The world was more violent 2000 years ago. After Rome conquered Carthage, the entire populace was enslaved. Dissidents were killed using increasingly brutal methods--which they had mostly learned from the Persian Empire, which existed several hundreds years B.C. In A.D. 70, Rome finally decided they had enough with Jerusalem, so not only did they destroy the city, but an estimated 1 million Jews were killed and the rest, in typical Roman fashion, were enslaved and dispersed throughout the empire.
In their violent world, Jesus still came peacefully.
During the time of the Reformation, not only was the entire Christian church rampant with worldly imperialist corruption, but we also had the Bubonic Plague that killed 1/3 of Europe over 300 years. And wars? They were literally incessant. If it wasn't the 300 years of Crusades, it was the Hundred Years War. And if it wasn't that, a monarch that just woke up out of the wrong side of the bed one day could very well just decide to start a war.
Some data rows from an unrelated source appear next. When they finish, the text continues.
(** * Shenasa: cache, rate limiter and credential admission path

    A shallow embedding of the TypeScript sources
    - [src/utils/rate-limiter.ts]  (MemoryStore, rateLimitTiers, createRateLimiter),
    - [src/utils/cache.ts]         (CacheManager),
    - [src/utils/api-key.ts]       (ApiKeyManager),
    - the application entry point  (authentication and rate limiting middleware),
    - the batch controller         (validator, processName, [Promise.all]
                                    and the chunked loop),
    - the name and administration controllers, metrics and cache warming.

    Conventions.
    - JavaScript numbers that hold counts and millisecond timestamps are
      modelled as [Z]; a TTL is a whole number of seconds.  The expiry of
      a cache entry in memory is a [Num]: a time value or [NaN], as
      [new Date(ms)] is an Invalid Date beyond 8.64e15 milliseconds.
    - Strings are held as UTF-8 bytes.
    - Every read of the clock ([Date.now()], [new Date()]) is an explicit
      argument of the function that performs it, in the order of the reads.
    - Prisma calls may throw.  The world carries an oracle [faults]: each
      Prisma call on the cache, key and log tables consumes one entry, and
      [true] makes that call throw before it touches the tables.  The
      origin lookup on the name table throws on the names selected by
      [origin_fault].
    - [console.error] appends to the [console] field of the world.
    - The calls that [Promise.all] runs together are tasks that stop at
      each Prisma call; the order in which those calls complete is a
      schedule, and the properties of the batch hold for every schedule. *)

From stdpp Require Import gmap strings list.
From Stdlib Require Import ZArith Lia Ascii.

(** ** Results and the state/exception monad *)

Inductive Res (A : Type) : Type :=
| Ok (a : A)
| Throw (err : string).
Arguments Ok {A} a.
Arguments Throw {A} err.

(** A computation over a mutable state [S] that returns or throws; the
    state mutated before a throw is kept, as in JavaScript. *)
Definition M (S A : Type) : Type := S → Res A * S.

#[global] Instance M_ret S : MRet (M S) := λ A a s, (Ok a, s).
#[global] Instance M_bind S : MBind (M S) := λ A B k m s,
  match m s with
  | (Ok a, s') => k a s'
  | (Throw e, s') => (Throw e, s')
  end.

Definition throw {S A} (e : string) : M S A := λ s, (Throw e, s).
Definition try_catch {S A} (m : M S A) (h : string → M S A) : M S A :=
  λ s, match m s with
       | (Ok a, s') => (Ok a, s')
       | (Throw e, s') => h e s'
       end.
Definition gets {S A} (f : S → A) : M S A := λ s, (Ok (f s), s).
Definition modify {S} (f : S → S) : M S unit := λ s, (Ok tt, f s).

(** JavaScript truthiness of a string and of an optional string. *)
Definition truthy (s : string) : bool := negb (String.eqb s "").
Definition truthy_opt (o : option string) : bool :=
  match o with Some s => truthy s | None => false end.
(** [a || b] on an optional string with a string default. *)
Definition or_else (o : option string) (d : string) : string :=
  match o with Some s => if truthy s then s else d | None => d end.

(** ** src/utils/rate-limiter.ts *)

Inductive Tier := FREE | BASIC | PREMIUM | ENTERPRISE.

#[global] Instance Tier_eq_dec : EqDecision Tier.
Proof. solve_decision. Defined.

Module RateLimiter.
Open Scope Z_scope.

(** An entry of [MemoryStore.hits]. *)
Record Hit := mkHit { count : Z; resetTime : Z }.

Record IncrementResult := mkInc { totalHits : Z; timeToExpire : Z }.

(** [interface RateLimitStore]; the clock read by [increment] is its
    first argument. *)
Class RateLimitStore (S : Type) := {
  increment : Z → string → S → IncrementResult * S;
  decrement : string → S → S;
  resetKey : string → S → S
}.

(** [MemoryStore.increment] *)
Definition MemoryStore_increment (now : Z) (key : string)
    (hits : gmap string Hit) : IncrementResult * gmap string Hit :=
  match hits !! key with
  | Some current =>
      if resetTime current <=? now then
        (mkInc 1 60000, <[key := mkHit 1 (now + 60000)]> hits)
      else
        let current' := mkHit (count current + 1) (resetTime current) in
        (mkInc (count current') (resetTime current' - now),
         <[key := current']> hits)
  | None => (mkInc 1 60000, <[key := mkHit 1 (now + 60000)]> hits)
  end.

(** [MemoryStore.decrement] *)
Definition MemoryStore_decrement (key : string)
    (hits : gmap string Hit) : gmap string Hit :=
  match hits !! key with
  | Some current =>
      if 0 <? count current
      then <[key := mkHit (count current - 1) (resetTime current)]> hits
      else hits
  | None => hits
  end.

(** [MemoryStore.resetKey] *)
Definition MemoryStore_resetKey (key : string)
    (hits : gmap string Hit) : gmap string Hit := delete key hits.

#[global] Instance MemoryStore : RateLimitStore (gmap string Hit) := {
  increment := MemoryStore_increment;
  decrement := MemoryStore_decrement;
  resetKey := MemoryStore_resetKey
}.

(** The counter of [key] is live at [now]: it exists and its window has
    not elapsed. *)
Definition live (now : Z) (key : string) (hits : gmap string Hit) : Prop :=
  ∃ h, hits !! key = Some h ∧ now < resetTime h.

(** The count the store holds for [key], 0 when it holds none. *)
Definition hitCount (key : string) (hits : gmap string Hit) : Z :=
  default 0 (count <$> hits !! key).

(** [rateLimitTiers] *)
Record TierLimit := mkTierLimit { requests : Z; window : Z }.

Definition rateLimitTiers (t : Tier) : TierLimit :=
  match t with
  | FREE => mkTierLimit 100 3600000
  | BASIC => mkTierLimit 1000 3600000
  | PREMIUM => mkTierLimit 10000 3600000
  | ENTERPRISE => mkTierLimit 100000 3600000
  end.

(** The part of a Hono context the middleware reads and writes. *)
Record Request := mkRequest {
  x_api_key : option string;
  cf_connecting_ip : option string;
  x_forwarded_for : option string
}.

(** A response header value: a number printed with [toString], a date
    printed with [toISOString] (kept as its millisecond value). *)
Inductive HeaderValue := HNum (z : Z) | HDate (ms : Z).

Record Context := mkContext {
  req : Request;
  var_rateLimitTier : option Tier;    (* c.get("rateLimitTier") *)
  var_apiKey : option string;         (* c.get("apiKey") *)
  rateLimitMax : option Z;            (* (c as any).rateLimitMax *)
  resHeaders : gmap string HeaderValue
}.

Definition header (name : string) (v : HeaderValue) (c : Context) : Context :=
  mkContext (req c) (var_rateLimitTier c) (var_apiKey c) (rateLimitMax c)
            (<[name := v]> (resHeaders c)).
Definition set_rateLimitMax (z : Z) (c : Context) : Context :=
  mkContext (req c) (var_rateLimitTier c) (var_apiKey c) (Some z) (resHeaders c).
Definition set_rateLimitTier (t : Tier) (c : Context) : Context :=
  mkContext (req c) (Some t) (var_apiKey c) (rateLimitMax c) (resHeaders c).
Definition set_apiKey (k : string) (c : Context) : Context :=
  mkContext (req c) (var_rateLimitTier c) (Some k) (rateLimitMax c) (resHeaders c).

(** [c.json(body, status)] with the body [{ code, message }]. *)
Record Response := Json { body_code : Z; body_message : string; status : Z }.

(** What a middleware does at its end: call [next()] or answer. *)
Inductive Outcome := Next | Respond (r : Response).

Record RateLimitConfig := mkConfig {
  windowMs : Z;
  max : Z;
  message : option string;
  keyGenerator : option (Context → Res (string * Context))
}.

(** [forwarded.split(",")[0]] *)
Fixpoint first_field (s : string) : string :=
  match s with
  | EmptyString => EmptyString
  | String a s' =>
      if Ascii.eqb a ","%char then EmptyString else String a (first_field s')
  end.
And it happened for such illogical reasons, not to mention the Inquisition. The Papal Inquisition engaged in mindnumbingly cruel torture methods.
In their violent world, Jesus didn't come.
If violence is somehow the "meter" of how we expect "the end" to happen, then Jesus should have come 500 years ago. The present, despite all the religious fearmongering, is perhaps the most peaceful and conscionable of all history.
I'm mostly interested in how Paul treated the next coming of Christ, since the Book of ********** wasn't in existence during his lifetime. Paul was genuinely optimistic, but told his impatient followers to live their lives normally. I tend to think that he did not believe in all that "gloom and doom" of **********.